As if he hadn’t already insulted her enough, as she gathered her belongings, trying to put this whole sordid affair behind her, this cad, this dog, this vile human being said, prepare yourself, “Have a good day, sweetheart.” I know. It’s too much. I am completely disheartened by the inhumanity of it all. How can we treat each other with such disrespect? It’s truly sickening. Perhaps you can’t know the true heinousness of the crime unless you watch the video below. But please, please if you have children in the room, remove them before watching it. Children shouldn’t have to be subjected to such ugliness.


Guys, I can’t. Considering this is a woman who is famous solely for her last name and boobs – which, incidentally, she apparently has no issue displaying ad nauseam on film – she takes herself way, way too seriously. Maybe this guy was just being nice. I’ve certainly been called honey, or sweetie, or yes even *gasp* sweetheart a time or two—by both men and women—and I’ve never found it to be particularly offensive. In fact, I almost consider it a term of endearment. Perhaps it’s my southern roots. But, then, Ashley (or perhaps that’s too familiar; would you prefer I call you Ms. Judd, sweetheart?) grew up in Kentucky so who the hell knows what her problem is?

What I am fairly certain of, however, is that turning this into another gender war is just stupid. It simplifies the issue way too much, completely dumbing it down. (Of course, this is the woman who called a conveyer belt a doohickey, so not a huge surprise.) I worked with a lovely woman this summer, the office momager if you will, who called everyone baby. Men and women alike. It didn’t feel offensive or disrespectful. But, then, I wasn’t looking for things to be offended by. Perhaps that’s the difference. And to be fair, I’ve heard plenty of women refer to men, both young and old, as sweetie or honey. Would this have elicited the same response from Her Majassty? I’m guessing no.

But if you thought all of the above was the purpose of this post, you would be wrong. Let me explain why I find this type of rant so offensive: Sexism exists.

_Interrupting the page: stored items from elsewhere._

(** *** Queues *)
Definition queue (p : place) (s : System) : list nat := members p (links s).
Definition size (p : place) (s : System) : Z := Z.of_nat (length (queue p s)).

Definition push (p : place) (e : nat) (refCount : bool) : M Z :=
  let* l := gets (linked e) in
  if l then failed
  else modify (fun s => set_links (links s ++ [(e, p)]) s) ;;;
       upd_task e (fun x => with_check x (Some p)) ;;;
       (if refCount then IncrementRef e else ret tt) ;;;
       gets (size p).

Definition push_list (p : place) (es : list nat) : M unit :=
  let* l := gets (fun s => existsb (fun e => linked e s) es) in
  if l then failed else modify (fun s => set_links (links s ++ map (fun e => (e, p)) es) s).

Definition erase (p : place) (e : nat) (check refCount : bool) : M bool :=
  let* x := get_task e in
  if (check && negb (bool_decide (check_ x = Some p)))%bool then ret false
  else
    let* q := gets (queue p) in
    if bool_decide (e ∈ q) then
      modify (fun s => set_links (unlink e (links s)) s) ;;;
      put_task e (with_check x None) ;;;
      (if refCount then DecrementRef e else ret tt) ;;; ret true
    else failed.

(** [out->check_ = check_]. *)
Definition claim (p : place) (o : option nat) : M (option nat) :=
  match o with Some e => upd_task e (fun x => with_check x (Some p)) ;;; ret o | None => ret None end.
Definition front (p : place) : M (option nat) := let* q := gets (queue p) in claim p (head q).
(** [ptr->next]. *)
Definition next_of (e : nat) (s : System) : option nat :=
  match List.find (fun x => (x.1 =? e)%nat) (links s) with Some x => after_in e (queue x.2 s) | None => None end.
Definition next (p : place) (e : nat) : M (option nat) := let* o := gets (next_of e) in claim p o.

Definition pop_all (p : place) : M (list nat) := fun s => Ret (set_links (without p (links s)) s, queue p s).
(** The last [n] elements, one at least. *)
Definition pop_back (p : place) (n : Z) : M (list nat) := fun s =>
  let q := queue p s in
  let k := (length q - Nat.max 1 (Z.to_nat n))%nat in
  Ret (set_links (filter (fun x => x.1 ∉ drop k q) (links s)) s, drop k q).

(** ** [Processor] *)

Definition GC (i : nat) : M unit :=
  let* l := pop_all (i, Gc) in
  for_each DecrementRef l ;;; for_each DecrementRef l.

Definition RunnableSize (i : nat) (s : System) : Z := size (i, Runnable) s + size (i, New) s.

(** The part of [AddTask]s and [NotifyCondition] that wakes the thread: [cv_.notify_all] ends
    the wait of a waiting thread, which the step [wake] does. *)
Definition NotifyCondition (i : nat) : M unit :=
  let* p := get_proc i in
  if waiting_ p then ret tt else upd_proc i (set_notified true).

Definition AddTask (i : nat) (tk : nat) : M unit :=
  let* p := get_proc i in
  let* q := (fun s => '(q, _) ← uq_put tk (up_queue_ p); Ret (s, q)) in
  upd_proc i (set_up q) ;;; NotifyCondition i.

It’s an unfortunate commentary on the world, but there it is. There are women who are grossly mistreated or underestimated simply because they are women, both internationally and at home. So when a pampered princess like Ashley Judd goes on a rant because some peasant called her sweetheart, she minimizes and dilutes every legitimate claim of sexism that follows. People become so immune to the claims, so numb, that they can no longer be incensed – or even sympathetic – to authentic cries of sexism. That’s what she should be railing against: the false claims, those that lessen the legitimacy of every real one.

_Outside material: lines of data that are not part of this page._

Lemma create_inv σ w i tk :
  Inv σ w -> enabled (LCreate i tk) w -> exists w', exec (LCreate i tk) w = Ret w' /\ exists σ', Inv σ' w' /\ keeps_parked σ σ'.
Proof.
  intros I (Ht & He & p & q & Hi & Hq). pose proof (i_core _ _ I) as C. simpl.
  assert (σ !! tk = None) as Hs by (apply eq_None_not_Some; rewrite <- (c_dom _ _ _ C), Ht; by intros [? ?]).
  set (s1 := mkSystem (<[tk := Task_new]> (tasks (sys w))) (links (sys w)) (<[i := set_up q p]> (procs (sys w))) (stop_ (sys w)) (taskCount_ (sys w) + 1)).
  assert (Inv (<[tk := InUp]> σ) (mkWorld s1 (loot w) (entries w))) as I1.
  { assert (forall e, e <> tk -> <[tk := InUp]> σ !! e = σ !! e) as Hne by (intros; by apply lookup_insert_ne).
    assert (forall e k, k <> InUp -> <[tk := InUp]> σ !! e = Some k <-> σ !! e = Some k) as Hk.
    { intros e k Hk. destruct (decide (e = tk)) as [->|Hn]; [rewrite lookup_insert_eq, Hs; split; congruence|by rewrite Hne]. }
    destruct (ups_split _ _ _ Hi) as (rest & U1 & U2). specialize (U2 (set_up q p)). simpl in U2.
    rewrite (uq_put_law _ _ _ Hq) in U2.
    assert (ups (procs s1) ≡ₚ tk :: ups (procs (sys w))) as U.
    { simpl. rewrite U2, U1. rewrite <- app_assoc. simpl. by rewrite <- Permutation_middle. }
    split; simpl; [split; simpl| | | | | |].
    - intros e. destruct (decide (e = tk)) as [->|Hn]; [rewrite !lookup_insert_eq; split; eauto|].
      rewrite !lookup_insert_ne by done. apply (c_dom _ _ _ C).
    - intros e k x. destruct (decide (e = tk)) as [->|Hn]; [rewrite !lookup_insert_eq; by intros [= <-] [= <-]|].
      rewrite !lookup_insert_ne by done. apply (c_task _ _ _ C).
    - intros e k x. destruct (decide (e = tk)) as [->|Hn]; [rewrite !lookup_insert_eq; by intros [= <-] [= <-]|].
      rewrite !lookup_insert_ne by done. apply (c_susp _ _ _ C).
    - apply (c_nodup _ _ _ C).
    - intros e r. rewrite Hk by done. apply (c_links _ _ _ C).
    - change (NoDup (ups (procs s1))). rewrite U. apply NoDup_cons. split; [|apply (c_ups_nodup _ _ _ C)].
      rewrite (c_ups _ _ _ C). congruence.
    - intros e. change (e ∈ ups (procs s1) <-> <[tk := InUp]> σ !! e = Some InUp). rewrite U, elem_of_cons, (c_ups _ _ _ C).
      destruct (decide (e = tk)) as [->|Hn]; [rewrite lookup_insert_eq; tauto|rewrite Hne by done; tauto].
    - rewrite (c_count _ _ _ C), map_size_insert_None by done. lia.
    - intros j p' Hj.
      assert (exists p0, procs (sys w) !! j = Some p0 /\ (forall s, ProcOk σ s j p0 -> ProcOk σ s j p')) as (p0 & Hj0 & Hp0).
      { apply list_lookup_insert_Some in Hj as [(<- & <- & _)|[Hn Hj]]; [|eauto]. exists p. split; [done|]. intros s []. by split. }
      pose proof (Hp0 _ (i_procs _ _ I _ _ Hj0)) as P. eapply ProcOk_unmoved; [exact P|].
      intros e He'. assert (e <> tk) as Hn.
      { intros ->. destruct (ok_held _ _ _ _ P) as [K1 K2]. destruct He' as [E|E]; [destruct (K1 _ E) as (x & ? & ? & ? & _)|destruct (K2 _ E) as (x & ? & ? & ? & _)]; congruence. }
      split; [by apply Hne|left]. simpl. by rewrite lookup_insert_ne.
    - intros e j r. rewrite Hk, length_insert by done. apply (i_bounds _ _ I).
    - intros e. rewrite Hk by done. apply (i_bare _ _ I).
    - apply (i_loot_nodup _ _ I).
    - intros e. rewrite Hk by done. apply (i_loot _ _ I).
    - apply (i_entries _ _ I). }
  destruct (notify_inv _ _ i (set_up q p) I1) as (s2 & E2 & I2).
  { apply list_lookup_insert_eq. by eapply lookup_lt_Some. }
  exists (mkWorld s2 (loot w) (entries w)). split; [|exists (<[tk := InUp]> σ); split; [done|]]; cycle 1.
  { intros e He'. rewrite lookup_insert_ne; [done|]. intros <-. by rewrite Hs in He'. }
  cbn [sys] in E2.
  unfold CreateTask. erewrite bind_ret by reflexivity. unfold AddTask. erewrite bind_ret by (apply get_proc_spec; exact Hi). cbv beta.
  erewrite bind_ret by (rewrite Hq; reflexivity). cbv beta. erewrite bind_ret by (apply upd_proc_spec; exact Hi).
  unfold set_procs. cbn [tasks links procs stop_ taskCount_]. fold s1. rewrite E2. done.
Qed.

But of course she’s not doing that. Why do something that matters when instead you can waste everyone’s time with your elitist, easily offended, nonsense, while simultaneously slandering a guy who was probably just trying to do his job – and was perhaps a little star struck as well? All while wearing a giant floppy hat. In an airport. To avoid attention, I’m sure.

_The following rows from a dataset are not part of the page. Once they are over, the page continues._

(** A task that yields again and again keeps new tasks out: its processor reads the
    packet queue only when it finds no runnable task, so as long as the only runnable task
    just yields, whatever has been handed over stays in the packet queue. *)
Theorem yield_starves_new i e s n :
  alone i e s -> exists s', rounds n i s = Ret (s', tt) /\ alone i e s' /\ packets i s' = packets i s.
Proof.
  revert s. induction n as [|n IH]; intros s Ha; [exists s; done|].
  destruct (yield_round_alone i e s Ha) as (s1 & E1 & A1 & P1). destruct (IH s1 A1) as (s2 & E2 & A2 & P2).
  exists s2. split; [simpl; by erewrite bind_ret by exact E1|]. split; [done|congruence].
Qed.

(** With the handler [on_listener] an exception of a task's function is dropped: the
    processor goes on exactly as if the function had returned, although the comment on the
    option says that it is thrown on when no listener is set. *)
Lemma exception_dropped i s : Run_end i true false s = Run_end i false false s.
Proof. done. Qed.
End spec.

(** * A run of two processors *)

Definition enabled_b (l : label (list nat)) (w : World (list nat)) : bool :=
  let pc_is c i := match procs (sys w) !! i with Some p => bool_decide (pc_ p = c) | None => false end in
  match l with
  | LCreate i tk => (bool_decide (tasks (sys w) !! tk = None) && forallb (fun en => negb (tk_ en =? tk)%nat) (entries w) && (i <? length (procs (sys w)))%nat)%bool
  | LOuter i => pc_is Outer i
  | LWake i => pc_is Waiting i
  | LInner i => pc_is Inner i
  | LYield i => pc_is InTask i
  | LEnd i thrown imm => (pc_is InTask i && bool_decide (running_state i (sys w) = Some runnable) && negb (thrown && imm))%bool
  | LSuspend i => (pc_is InTask i && bool_decide (running_state i (sys w) = Some runnable))%bool
  | LWakeup _ en => existsb (fun x => (tk_ x =? tk_ en)%nat && (id_ x =? id_ en)) (entries w)
  | LSteal i _ | LAdd i _ | LNotify i | LMark i _ | LActive i _ => (i <? length (procs (sys w)))%nat
  | LStop => true
  | LNewProc q => bool_decide (q = [])
  end.

Lemma enabled_b_sound l w : enabled_b l w = true -> enabled l w.
Proof.
  assert (forall c i, match procs (sys w) !! i with Some p => bool_decide (pc_ p = c) | None => false end = true -> at_pc c i (sys w)) as Hpc.
  { intros c i. destruct (procs (sys w) !! i) as [p|] eqn:E; [|done]. intros ?%bool_decide_eq_true. by exists p. }
  destruct l; simpl; rewrite ?andb_true_iff; intros; destruct_and?;
    repeat match goal with
    | H : bool_decide _ = true |- _ => apply bool_decide_eq_true in H
    | H : negb _ = true |- _ => apply negb_true_iff in H
    | H : (_ <? _)%nat = true |- _ => apply Nat.ltb_lt, lookup_lt_is_Some_2 in H
    end; auto.
  - match goal with H : is_Some _ |- _ => destruct H as [p Hp] end. split; [done|split; [|eauto]]. intros en Hen.
    match goal with H : forallb _ _ = true |- _ => rewrite forallb_forall in H; apply list_elem_of_In, H in Hen end.
    by apply negb_true_iff, Nat.eqb_neq in Hen.
  - match goal with H : existsb _ _ = true |- _ => apply existsb_exists in H as ([t n] & Hin%list_elem_of_In & [H1%Nat.eqb_eq H2%Z.eqb_eq]%andb_true_iff) end.
    simpl in *. subst. by destruct en.
Qed.

Fixpoint run_labels (ls : list (label (list nat))) (w : World (list nat)) : res (World (list nat)) :=
  match ls with
  | [] => Ret w
  | l :: ls => if enabled_b l w then w ← exec l w; run_labels ls w else AssertFail
  end.

Lemma run_labels_steps ls w w' : run_labels ls w = Ret w' -> rtc wstep w w'.
Proof.
  revert w. induction ls as [|l ls IH]; simpl; intros w Hr; [injection Hr as ->; apply rtc_refl|].
  destruct (enabled_b l w) eqn:He; [|done]. apply res_bind_inv in Hr as (w1 & E & Hr).
  eapply rtc_l; [exists l; split; [by apply enabled_b_sound|exact E]|]. by apply IH.
Qed.

Definition two_procs : World (list nat) :=
  mkWorld (mkSystem ∅ [] [Processor_new []; Processor_new []] false 0) [] [].
Definition world_of (ls : list (label (list nat))) : World (list nat) :=
  match run_labels ls two_procs with Ret w => w | _ => two_procs end.
Definition runs (ls : list (label (list nat))) : bool := match run_labels ls two_procs with Ret _ => true | _ => false end.

Lemma world_of_reachable ls : runs ls = true -> wreachable (world_of ls).
Proof.
  unfold runs, world_of. destruct (run_labels ls two_procs) as [w| |] eqn:E; [|done..]. intros _.
  exists two_procs. split; [|by eapply run_labels_steps].
  repeat split. repeat constructor; by exists [].
Qed.

(** Task 1 has suspended itself, task 2 is next. *)
Definition suspended_run : list (label (list nat)) := [LCreate 0 1; LCreate 0 2; LOuter 0; LInner 0; LSuspend 0]%nat.
(** Task 2 runs, task 1 is awake again. *)
Definition awake_run : list (label (list nat)) := suspended_run ++ [LYield 0; LWakeup None (mkEntry 1 1); LInner 0]%nat.
(** Task 1 is stolen, and added to the other processor. *)
Definition stolen_run : list (label (list nat)) := awake_run ++ [LSteal 0 1; LAdd 1 1]%nat.
(** The other processor goes on. *)
Definition later_run : list (label (list nat)) := [LOuter 1; LOuter 1; LNotify 1; LWake 1; LOuter 1; LYield 0; LSteal 1 0; LAdd 0 5; LInner 0; LOuter 0; LInner 0]%nat.



Lemma proc_runs_alone_witness :
  let w := world_of suspended_run in
  exists p, procs (sys w) !! 0%nat = Some p /\ runningTask_ p = Some 1%nat /\ is_Some (tasks (sys w) !! 1%nat).
Proof.
  cbv zeta. destruct (procs (sys (world_of suspended_run)) !! 0%nat) as [p|] eqn:E; [|exfalso; vm_compute in E; discriminate E].
  exists p. split; [reflexivity|]. assert (runningTask_ p = Some 1%nat) as Hr.
  { vm_compute in E. injection E as <-. reflexivity. }
  split; [exact Hr|]. apply (proc_runs_alone (world_of suspended_run) 0 p 1); [|exact E|exact Hr].
  apply world_of_reachable. vm_compute. reflexivity.
Defined.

And speaking of her appearance, since she basically dared me to address it, does anyone else find it ironic that a woman who presents herself as such an I-am-woman-hear-me-roar, don’t-call-me-sweetie kind of gal has had so much plastic surgery? Do you suppose she did it for herself, to fulfill some deep-seated need within her? Because, I mean, surely she didn’t do it for a man. That would be entirely unacceptable, completely sad and utterly pathetic. After all, strong women don’t need a man’s approval.

They do, however, apparently need a lot of Botox and Restylane.

1 comment:

  1. I find this interesting. As offensive as HRH Ms. Judd finds being called “sweetheart” now, she certainly seemed to enjoy the attention and ‘cat calls’ a few (maybe quite a few) years ago while a cheerleader for the University of Kentucky. Sister Wynonna Judd didn’t sing “Momma She’s Crazy” without just cause. (Yes, I know the official title of the song is “Momma He’s Crazy” but I think Wynonna was trying to keep things on the down low at that time – just my opinion.)